TASK: Please restate, word for word, each line from the one containing "Model of [crates/kernel/block_io/src/lib.rs], on" through the end of the entries below.

---------- EXTRACTED MATERIAL ----------

(* ===== verification/BlockIo.v ===== *)
(** * The block I/O cache

    Model of [crates/kernel/block_io/src/lib.rs], on top of [Lru.v].  The
    state of a [BlockIoCache] is the device, the LRU map and, for each value of
    the map, the [BlockData] its mutex protects ([cells]).  A [BlockRef] and a
    [BlockGuard] both hold an [LruValue] whose key is their [index]; they are
    represented by it, and dropping one drops it.  A guard's methods run while
    its block is locked, so they are the atomic operations of the model.

    The abstract content of the cache is [view]: what a reader of a block gets,
    the cached bytes when the block is cached and the device's otherwise.
    [cache_inv] is the invariant under which that abstraction is sound. *)

From S2P Require Import Prelude FsTypes Lru.

(** The trait [BlockDevice]. *)
Class BlockDevice (D E : Type) := {
  dev_read : Z → D → result E (list byte);
  dev_write : Z → list byte → D → result E D;
}.

(** ** Data *)

Record BlockData := {
  index : Z;
  valid : bool;
  dirty : bool;
  data : list byte;
}.

Abbreviation BlockRef := (LruValue Z).
Abbreviation BlockGuard := (LruValue Z).

Section block_io.
Context {D E : Type} `{!BlockDevice D E} (BLOCK_SIZE : nat).

(** [BlockData::default()]. *)
Definition default_data : BlockData :=
  {| index := 0; valid := false; dirty := true; data := zeroes BLOCK_SIZE |}.

Record BlockIoCache := {
  device : D;
  lru : LruMap Z;
  cells : gmap nat BlockData;
}.

Definition cell (c : BlockIoCache) (v : nat) : BlockData := default default_data (cells c !! v).
Definition set_cell (v : nat) (d : BlockData) (c : BlockIoCache) : BlockIoCache :=
  {| device := device c; lru := lru c; cells := <[v := d]> (cells c) |}.
Definition set_lru (l : LruMap Z) (c : BlockIoCache) : BlockIoCache :=
  {| device := device c; lru := l; cells := cells c |}.
Definition set_device (d : D) (c : BlockIoCache) : BlockIoCache :=
  {| device := d; lru := lru c; cells := cells c |}.

(** ** Operations *)

(** [BlockIoCache::new_in]; [None] is the panic of [Lru::new_in] on size 0. *)
Definition cache_new_in (d : D) (num_block : nat) : option BlockIoCache :=
  (λ l, {| device := d; lru := l; cells := ∅ |}) <$> new_in num_block.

----------

SOLVED EXERCISE:
    Model of [crates/kernel/block_io/src/lib.rs], on top of [Lru.v].  The
    state of a [BlockIoCache] is the device, the LRU map and, for each value of
    the map, the [BlockData] its mutex protects ([cells]).  A [BlockRef] and a
    [BlockGuard] both hold an [LruValue] whose key is their [index]; they are
    represented by it, and dropping one drops it.  A guard's methods run while
    its block is locked, so they are the atomic operations of the model.

    The abstract content of the cache is [view]: what a reader of a block gets,
    the cached bytes when the block is cached and the device's otherwise.
    [cache_inv] is the invariant under which that abstraction is sound. *)

From S2P Require Import Prelude FsTypes Lru.

(** The trait [BlockDevice]. *)
Class BlockDevice (D E : Type) := {
  dev_read : Z → D → result E (list byte);
  dev_write : Z → list byte → D → result E D;
}.

(** ** Data *)

Record BlockData := {
  index : Z;
  valid : bool;
  dirty : bool;
  data : list byte;
}.

Abbreviation BlockRef := (LruValue Z).
Abbreviation BlockGuard := (LruValue Z).

Section block_io.
Context {D E : Type} `{!BlockDevice D E} (BLOCK_SIZE : nat).

(** [BlockData::default()]. *)
Definition default_data : BlockData :=
  {| index := 0; valid := false; dirty := true; data := zeroes BLOCK_SIZE |}.

Record BlockIoCache := {
  device : D;
  lru : LruMap Z;
  cells : gmap nat BlockData;
}.

Definition cell (c : BlockIoCache) (v : nat) : BlockData := default default_data (cells c !! v).
Definition set_cell (v : nat) (d : BlockData) (c : BlockIoCache) : BlockIoCache :=
  {| device := device c; lru := lru c; cells := <[v := d]> (cells c) |}.
Definition set_lru (l : LruMap Z) (c : BlockIoCache) : BlockIoCache :=
  {| device := device c; lru := l; cells := cells c |}.
Definition set_device (d : D) (c : BlockIoCache) : BlockIoCache :=
  {| device := d; lru := lru c; cells := cells c |}.

(** ** Operations *)

(** [BlockIoCache::new_in]; [None] is the panic of [Lru::new_in] on size 0. *)
Definition cache_new_in (d : D) (num_block : nat) : option BlockIoCache :=
  (λ l, {| device := d; lru := l; cells := ∅ |}) <$> new_in num_block.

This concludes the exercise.